ColdFusion CFFile vs. Java java.io.BufferedOutputStream

Posted October 2, 2006 at 8:05 AM

Tags: ColdFusion

Project Skin Spider is powered by a home-grown XML database system. This involves a lot of writing of data to files. And for any of you who have every used a database, you know that even simple databases can quickly build up huge repository of data. For this reason, even minor increases in file-writing performance can have an impact on an application that's constantly updating data.

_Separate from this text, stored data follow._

Lemma decoder_accepts_encoded (mime : jsstring) (bytes : list N) :
  mime <> [] ->
  forallb is_mime_char mime = true ->
  bytes <> [] ->
  Forall (fun b => b < 256) bytes ->
  base64DataUrlToBlob (data_url mime bytes) = Normal (new_Blob bytes mime).
Proof.
  intros Hm Hmc Hne Hb. unfold base64DataUrlToBlob, data_url.
  assert (Hpay : base64_encode bytes <> []).
  { destruct (encoded_length bytes) as (k & _ & _ & Hpos).
    specialize (Hpos Hne). unfold base64_encode.
    destruct (sextets_of bytes); [simpl in Hpos; lia | discriminate]. }
  rewrite match_data_url_accepts
    by (try assumption; now apply encoded_has_no_line_terminator).
  simpl negb. cbv iota. simpl nth.
  rewrite atob_base64_encode by assumption. cbv zeta.
  pose proof (copy_char_codes_spec bytes [] [] (repeat 0 (length bytes))
                eq_refl (repeat_length _ _)) as Hcopy.
  simpl in Hcopy. rewrite bytes_mod_256 in Hcopy by assumption.
  do 2 f_equal. exact Hcopy.
Qed.

(** The encoder on the test vectors of RFC 4648. *)
Lemma base64_encode_vectors :
  base64_encode (str "") = str ""
  /\ base64_encode (str "f") = str "Zg=="
  /\ base64_encode (str "fo") = str "Zm8="
  /\ base64_encode (str "foo") = str "Zm9v"
  /\ base64_encode (str "foob") = str "Zm9vYg=="
  /\ base64_encode (str "fooba") = str "Zm9vYmE="
  /\ base64_encode (str "foobar") = str "Zm9vYmFy".
Proof. repeat split. Qed.

(** C7, as stated, fails: the expression of the decoder accepts a media type
    only when it is made of letters, [-], [+] and [/], and a payload only
    when it is not empty.  The data URL of a JPEG 2000 image, whose media
    type [image/jp2] holds a digit, is refused, and so is the data URL of
    the empty sequence of bytes. *)
Lemma C7_media_type_with_a_digit :
  data_url (str "image/jp2") [0; 0; 0; 12] = str "data:image/jp2;base64,AAAADA=="
  /\ base64DataUrlToBlob (data_url (str "image/jp2") [0; 0; 0; 12])
     = Throw (Error (str "Invalid data URL format"))
  /\ data_url (str "image/png") [] = str "data:image/png;base64,"
  /\ base64DataUrlToBlob (data_url (str "image/png") [])
     = Throw (Error (str "Invalid data URL format")).
Proof. repeat split. Qed.

(** The code units of the class of the media type are printable ASCII, so
    the blob keeps the media type, in lower case. *)
Lemma Blob_type_of_media_type (mime : jsstring) :
  forallb is_mime_char mime = true -> Blob_type mime = ASCII_lowercase mime.
Proof.
  intros Hmc. unfold Blob_type.
  replace (forallb (fun c => (32 <=? c) && (c <=? 126)) mime) with true;
    [reflexivity |].
  symmetry. apply forallb_forall. intros c Hin.
  rewrite forallb_forall in Hmc. specialize (Hmc c Hin).
  unfold is_mime_char in Hmc.
  destruct (N.leb_spec 65 c), (N.leb_spec c 90), (N.leb_spec 97 c),
    (N.leb_spec c 122), (N.eqb_spec c 45), (N.eqb_spec c 43),
    (N.eqb_spec c 47); simpl in Hmc; try discriminate Hmc;
    apply andb_true_iff; split; apply N.leb_le; lia.
Qed.

Lemma ASCII_lowercase_without_capitals (s : jsstring) :
  (forall c, In c s -> c < 65 \/ 90 < c) -> ASCII_lowercase s = s.
Proof.
  induction s as [| c s IH]; intros H; simpl; [reflexivity |].
  rewrite IH by (intros x Hx; apply H; now right). f_equal.
  unfold ascii_lower.
  destruct (N.leb_spec 65 c), (N.leb_spec c 90); simpl; try reflexivity.
  destruct (H c (or_introl eq_refl)); lia.
Qed.

(** A media type in capitals is accepted, and the blob has it in lower
    case. *)
Lemma media_type_in_capitals :
  base64DataUrlToBlob (str "data:IMAGE/PNG;base64,iVBORw==")
  = Normal {| blob_bytes := [137; 80; 78; 71]; blob_type := str "image/png" |}.
Proof. reflexivity. Qed.

(** C7, amended: for a non-empty media type made only of letters, [-], [+]
    and [/], and a non-empty sequence of bytes, the decoder applied to the
    data URL of the base64 encoding returns a blob with exactly those bytes,
    whose type is the media type in lower case: the media type itself when
    it has no capital letter.  The handler of route.ts acquires this blob
    without any call. *)
Theorem C7_data_url_round_trip
    (env : Env) (w : World) (mime : jsstring) (bytes : list N) :
  mime <> [] ->
  forallb is_mime_char mime = true ->
  bytes <> [] ->
  Forall (fun b => b < 256) bytes ->
  exists imageBlob,
    base64DataUrlToBlob (data_url mime bytes) = Normal imageBlob
    /\ RouteTs.acquire_image env (VStr (data_url mime bytes)) w
       = (Normal imageBlob, w)
    /\ blob_bytes imageBlob = bytes
    /\ blob_type imageBlob = ASCII_lowercase mime
    /\ ((forall c, In c mime -> c < 65 \/ 90 < c) -> blob_type imageBlob = mime).
Proof.
  intros Hm Hmc Hne Hb.
  assert (Hdec := decoder_accepts_encoded mime bytes Hm Hmc Hne Hb).
  exists (new_Blob bytes mime).
  split; [exact Hdec |]. split.
  { assert (His : isBase64DataUrl (data_url mime bytes) = true)
      by (unfold isBase64DataUrl, startsWith, data_url; now rewrite strip_prefix_app).
    unfold RouteTs.acquire_image, bind, await, RouteTs.call_isBase64DataUrl,
      RouteTs.call_base64DataUrlToBlob.
    now rewrite His, Hdec. }
  split; [reflexivity |]. simpl blob_type.
  rewrite Blob_type_of_media_type by exact Hmc.
  split; [reflexivity |]. apply ASCII_lowercase_without_capitals.
Qed.

Lemma C7_witness :
  exists imageBlob,
    base64DataUrlToBlob (data_url (str "image/png") [137; 80; 78; 71])
    = Normal imageBlob
    /\ RouteTs.acquire_image env_ok
         (VStr (data_url (str "image/png") [137; 80; 78; 71])) world1
       = (Normal imageBlob, world1)
    /\ blob_bytes imageBlob = [137; 80; 78; 71]
    /\ blob_type imageBlob = ASCII_lowercase (str "image/png")
    /\ ((forall c, In c (str "image/png") -> c < 65 \/ 90 < c) ->
        blob_type imageBlob = str "image/png").
Proof.
  apply (C7_data_url_round_trip env_ok world1 (str "image/png") [137; 80; 78; 71]).
  - discriminate.
  - reflexivity.
  - discriminate.
  - repeat constructor.
Defined.

(* ================================================================== *)
(** * Further properties of the route *)

(** ** The guards before the pipeline *)

(** The response when the row does not load, with the member [details]
    that the error of the store gives. *)
Lemma POST_load_fails_response (h : handler) (env : Env) (body : js_value)
    (w : World) :
  fails_validation body = false ->
  payload_field body "status" = VStr (str "pending") ->
  (forall r0, select_error env (payload_field body "id") = None ->
              filter (selected env (payload_field body "id")) (jobs w) <> [r0]) ->
  POST h env (notification body) w
  = (Normal
       (NextResponse_json
          [ (str "error", VStr (str "Failed to fetch job from Supabase"));
            (str "details",
             opt_message (sel_error (fetched env (payload_field body "id") w))) ]
          500),
     record_call (StoreSelect (payload_field body "id")) w).
Proof.
  intros Hv Hs Hno. unfold fails_validation, payload_field, fetched in *.
  destruct h; unfold POST, RouteTs.POST, Part000.POST, try_catch, await,
    notification, req_json; unfold bind at 1; cbv zeta; rewrite Hv, Hs;
    change (strict_neq_str (VStr (str "pending")) (str "pending")) with false;
    cbv iota; unfold bind at 1; unfold supabase_select_single;
    (destruct (select_error env _) as [err |] eqn:He; [ reflexivity |]);
    (destruct (filter _ (jobs w)) as [| r0 [| r1 rest]] eqn:Hf;
       [ reflexivity | exfalso; now apply (Hno r0) | reflexivity ]).
Qed.

(** X1: when the read of the row fails, or selects no row or several, the
    answer is 500 with the error ["Failed to fetch job from Supabase"] and,
    as [details], the message the store gave; the read is the only call made
    and the table is left as it was. *)
Theorem X1_row_that_does_not_load
    (h : handler) (env : Env) (body : js_value) (w : World) :
  let id := payload_field body "id" in
  let w' := deliver h env (notification body) w in
  fails_validation body = false ->
  payload_field body "status" = VStr (str "pending") ->
  (forall r0, select_error env id = None ->
              filter (selected env id) (jobs w) <> [r0]) ->
  (exists response,
      response_of h env (notification body) w = Normal response
      /\ res_status response = 500
      /\ lookup (str "error") (res_body response)
         = VStr (str "Failed to fetch job from Supabase")
      /\ (forall e, select_error env id = Some e ->
                    lookup (str "details") (res_body response)
                    = VStr (pg_message e)))
  /\ calls w' = calls w ++ [StoreSelect id]
  /\ jobs w' = jobs w.
Proof.
  intros id w' Hv Hs Hno.
  assert (H := POST_load_fails_response h env body w Hv Hs Hno). fold id in H.
  unfold w', deliver, response_of. rewrite H. simpl fst. simpl snd.
  split; [| split; reflexivity].
  eexists. split; [reflexivity |]. split; [reflexivity |].
  unfold fetched, supabase_select_single. split.
  - destruct (select_error env id) as [err |]; [reflexivity |].
    now destruct (filter (selected env id) (jobs w)) as [| r0 [| r1 rest]].
  - intros e He. now rewrite He.
Qed.

Lemma X1_witness :
  let id := payload_field payload1 "id" in
  let w' := deliver route_ts env_store_down (notification payload1) world1 in
  (exists response,
      response_of route_ts env_store_down (notification payload1) world1
      = Normal response
      /\ res_status response = 500
      /\ lookup (str "error") (res_body response)
         = VStr (str "Failed to fetch job from Supabase")
      /\ (forall e, select_error env_store_down id = Some e ->
                    lookup (str "details") (res_body response)
                    = VStr (pg_message e)))
  /\ calls w' = calls world1 ++ [StoreSelect id]
  /\ jobs w' = jobs world1.
Proof.
  apply (X1_row_that_does_not_load route_ts env_store_down payload1 world1).
  - reflexivity.
  - reflexivity.
  - intros r0 H. discriminate H.
Defined.

(** ** Every way through a delivery *)

(** A request is stopped by the guards with the world untouched, or its row
    does not load, or it reaches the pipeline. *)
Lemma delivery_cases (h : handler) (env : Env) (req : NextRequest) (w : World) :
  (exists response,
      POST h env req w = (Normal response, w)
      /\ (res_status response = 400
          \/ response = not_pending_response
          \/ (res_status response = 500 /\ exists e, req_json req = Throw e)))
  \/ (exists body,
        req = notification body
        /\ fails_validation body = false
        /\ payload_field body "status" = VStr (str "pending")
        /\ forall r0, select_error env (payload_field body "id") = None ->
                      filter (selected env (payload_field body "id")) (jobs w)
                      <> [r0])
  \/ (exists body r0,
        req = notification body
        /\ fails_validation body = false
        /\ payload_field body "status" = VStr (str "pending")
        /\ select_error env (payload_field body "id") = None
        /\ filter (selected env (payload_field body "id")) (jobs w) = [r0]).
Proof.
  destruct req as [[body | e]].
  2: { left. eexists. split; [apply POST_unreadable_body |].
       right; right. split; [reflexivity | now exists e]. }
  change {| req_json := Normal body |} with (notification body).
  destruct (fails_validation body) eqn:Hv.
  { left. eexists. split; [now apply POST_invalid_payload |]. now left. }
  destruct (strict_neq_str (payload_field body "status") (str "pending")) eqn:Hs.
  { left. eexists. split; [now apply POST_not_pending |]. right; now left. }
  apply status_is_pending in Hs.
  destruct (select_error env (payload_field body "id")) as [err |] eqn:He.
  { right; left. exists body. repeat split; try assumption. intros r0 H.
    congruence. }
  destruct (filter (selected env (payload_field body "id")) (jobs w))
    as [| r0 [| r1 rest]] eqn:Hf.
  - right; left. exists body. repeat split; try assumption.
    intros r0 _ H. congruence.
  - right; right. exists body, r0. repeat split; assumption.
  - right; left. exists body. repeat split; try assumption.
    intros r2 _ H. congruence.
Qed.
(* ===== verification/PyText.v ===== *)
(** * PyText: Python strings

    The methods of [str] the code uses, on strings whose characters have codes below
    256: a character is its code point. *)

From S2P Require Import Prelude.

Definition slen (s : string) : Z := Z.of_nat (String.length s).

Definition between (a b c : ascii) : bool :=
  (N_of_ascii a <=? N_of_ascii c)%N && (N_of_ascii c <=? N_of_ascii b)%N.

(** [any(p(c) for c in s)] and [all(p(c) for c in s)] *)
Fixpoint has_char (p : ascii → bool) (s : string) : bool :=
  match s with EmptyString => false | String c s => p c || has_char p s end.

Fixpoint all_chars (p : ascii → bool) (s : string) : bool :=
  match s with EmptyString => true | String c s => p c && all_chars p s end.

(** What [re.sub] leaves of [s] when it removes every character outside [p]. *)
Fixpoint keep_chars (p : ascii → bool) (s : string) : string :=
  match s with
  | EmptyString => EmptyString
  | String c s => if p c then String c (keep_chars p s) else keep_chars p s
  end.

Fixpoint map_chars (f : ascii → ascii) (s : string) : string :=
  match s with EmptyString => EmptyString | String c s => String (f c) (map_chars f s) end.

(** [str.isspace] of a character *)
Definition is_space (c : ascii) : bool :=
  let n := N_of_ascii c in
  ((9 <=? n) && (n <=? 13) || (28 <=? n) && (n <=? 32) || (n =? 133) || (n =? 160))%N.

Fixpoint lstrip (s : string) : string :=
  match s with
  | EmptyString => EmptyString
  | String c s' => if is_space c then lstrip s' else s
  end.

Fixpoint rstrip (s : string) : string :=
  match s with
  | EmptyString => EmptyString
  | String c s =>
      match rstrip s with
      | EmptyString => if is_space c then EmptyString else String c EmptyString
      | s => String c s
      end
  end.

Definition strip (s : string) : string := rstrip (lstrip s).

(** [s.lstrip(x)] and [s.rstrip(x)] for one character *)
Fixpoint lstrip_char (x : ascii) (s : string) : string :=
  match s with
  | EmptyString => EmptyString
  | String c s' => if Ascii.eqb c x then lstrip_char x s' else s
  end.

Fixpoint rstrip_char (x : ascii) (s : string) : string :=
  match s with
  | EmptyString => EmptyString
  | String c s =>
      match rstrip_char x s with
      | EmptyString => if Ascii.eqb c x then EmptyString else String c EmptyString
      | s => String c s
      end
  end.

(** [str.lower] and [str.upper]: the letters of ASCII and of the Latin-1 supplement.
    The two letters whose upper case lies beyond it, and the sharp s, whose upper case
    is two letters, are left alone by [upper]. *)
Definition lower_char (c : ascii) : ascii :=
  let n := N_of_ascii c in
  if ((65 <=? n) && (n <=? 90) || (192 <=? n) && (n <=? 222) && negb (n =? 215))%N
  then ascii_of_N (n + 32) else c.

Definition lower : string → string := map_chars lower_char.

Definition upper_char (c : ascii) : ascii :=
  let n := N_of_ascii c in
  if ((97 <=? n) && (n <=? 122) || (224 <=? n) && (n <=? 254) && negb (n =? 247))%N
  then ascii_of_N (n - 32) else c.

Definition upper : string → string := map_chars upper_char.

(** [s[:n]] *)
Fixpoint stake (n : nat) (s : string) : string :=
  match n, s with S n, String c s => String c (stake n s) | _, _ => EmptyString end.

(** [s[n:]] *)
Fixpoint sdrop (n : nat) (s : string) : string :=
  match n, s with S n, String _ s => sdrop n s | _, _ => s end.

(** [s.split(sep)] for a separator of one character *)
Fixpoint split_on (sep : ascii) (s : string) : list string :=
  match s with
  | EmptyString => [EmptyString]
  | String c s =>
      if Ascii.eqb c sep then EmptyString :: split_on sep s
      else match split_on sep s with
           | [] => [String c EmptyString]
           | w :: ws => String c w :: ws
           end
  end.

(** [s.startswith(p)] *)
Fixpoint starts_with (p s : string) : bool :=
  match p, s with
  | EmptyString, _ => true
  | String a p, String b s => Ascii.eqb a b && starts_with p s
  | _, EmptyString => false
  end.

(** [len(s.encode('utf-8'))] *)
Fixpoint utf8_length (s : string) : Z :=
  match s with
  | EmptyString => 0
  | String c s => (if (N_of_ascii c <? 128)%N then 1 else 2) + utf8_length s
  end.

(** ** Characters of a string *)

Lemma between_bounds a b c : between a b c = true → (N_of_ascii a ≤ N_of_ascii c ≤ N_of_ascii b)%N.
Proof. unfold between. rewrite andb_true_iff, !N.leb_le. done. Qed.

Lemma has_char_impl (p q : ascii → bool) s :
  (∀ c, p c = true → q c = true) → has_char q s = false → has_char p s = false.
Proof.
  intros Hpq. induction s as [|c s IH]; [done|]. cbn. rewrite !orb_false_iff. intros [H1 H2].
  split; [|auto]. apply not_true_iff_false. intros Hp%Hpq. congruence.
Qed.

Lemma all_chars_impl (p q : ascii → bool) s :
  (∀ c, p c = true → q c = true) → all_chars p s = true → all_chars q s = true.
Proof.
  intros Hpq. induction s as [|c s IH]; [done|]. cbn. rewrite !andb_true_iff. intros [H1 H2]. auto.
Qed.

Lemma all_chars_has (p q : ascii → bool) s :
  (∀ c, p c = true → q c = false) → all_chars p s = true → has_char q s = false.
Proof.
  intros Hpq. induction s as [|c s IH]; [done|]. cbn. rewrite andb_true_iff, orb_false_iff. intros [H1 H2]. auto.
Qed.

Lemma all_chars_app p s t : all_chars p (s +:+ t) = all_chars p s && all_chars p t.
Proof.
  induction s as [|c s IH]; [done|]. change (String c s +:+ t) with (String c (s +:+ t)).
  cbn [all_chars]. by rewrite IH, andb_assoc.
Qed.

Lemma all_chars_keep p s : all_chars p (keep_chars p s) = true.
Proof. induction s as [|c s IH]; [done|]. cbn. destruct (p c) eqn:Hc; cbn; [by rewrite Hc|done]. Qed.

Lemma keep_chars_all p s : all_chars p s = true → keep_chars p s = s.
Proof. induction s as [|c s IH]; [done|]. cbn. rewrite andb_true_iff. intros [-> H]. by rewrite IH. Qed.

Lemma keep_chars_app p s t : keep_chars p (s +:+ t) = keep_chars p s +:+ keep_chars p t.
Proof.
  induction s as [|c s IH]; [done|]. change (String c s +:+ t) with (String c (s +:+ t)).
  cbn [keep_chars]. rewrite IH. by destruct (p c).
Qed.

Lemma slen_app s t : slen (s +:+ t) = slen s + slen t.
Proof.
  unfold slen. induction s as [|c s IH]; [done|]. change (String c s +:+ t) with (String c (s +:+ t)).
  cbn [String.length]. lia.
Qed.

Lemma map_chars_id f s : all_chars (λ c, Ascii.eqb (f c) c) s = true → map_chars f s = s.
Proof.
  induction s as [|c s IH]; [done|]. cbn. rewrite andb_true_iff. intros [->%Ascii.eqb_eq H]. by rewrite IH.
Qed.

(** ** Stripping *)

Lemma lstrip_plain s : has_char is_space s = false → lstrip s = s.
Proof. destruct s as [|c s]; [done|]. cbn. rewrite orb_false_iff. by intros [-> _]. Qed.

Lemma rstrip_plain s : has_char is_space s = false → rstrip s = s.
Proof.
  induction s as [|c s IH]; [done|]. cbn. rewrite orb_false_iff. intros [Hc Hs].
  rewrite IH by done. rewrite Hc. by destruct s.
Qed.

Lemma strip_plain s : has_char is_space s = false → strip s = s.
Proof. intros H. unfold strip. rewrite lstrip_plain by done. by apply rstrip_plain. Qed.

Lemma rstrip_idem s : rstrip (rstrip s) = rstrip s.
Proof.
  induction s as [|c s IH]; [done|]. cbn. destruct (rstrip s) as [|d t] eqn:E; cbn.
  - destruct (is_space c) eqn:Hc; cbn; [done|]. by rewrite Hc.
  - cbn in IH. by rewrite IH.
Qed.

Lemma lstrip_head s : lstrip s = EmptyString ∨ ∃ c t, lstrip s = String c t ∧ is_space c = false.
Proof. induction s as [|c s IH]; [by left|]. cbn. destruct (is_space c) eqn:Hc; [done|]. right. eauto. Qed.

Lemma rstrip_head c s : is_space c = false → ∃ t, rstrip (String c s) = String c t.
Proof. intros Hc. cbn. destruct (rstrip s); [rewrite Hc|]; eauto. Qed.

Lemma strip_idem s : strip (strip s) = strip s.
Proof.
  unfold strip. destruct (lstrip_head s) as [-> | (c & t & -> & Hc)]; [done|].
  destruct (rstrip_head c t Hc) as [u Hu]. rewrite Hu. cbn [lstrip]. rewrite Hc, <- Hu. apply rstrip_idem.
Qed.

Currently, my DatabaseService.cfc uses the ColdFusion tag, CFFile, to write the query data to an XML file. I did a little exploration to see how CFFile stacks up against straight Java I/O calls. I compared CFFile to a standard File Output Stream as well as a Buffered Output Stream. For the test, I basically come up with random phrases and write tens of thousands of them to disk.

As with all testing, let me start out by setting up the testing environment:

 Launch code in new window » Download code as text file »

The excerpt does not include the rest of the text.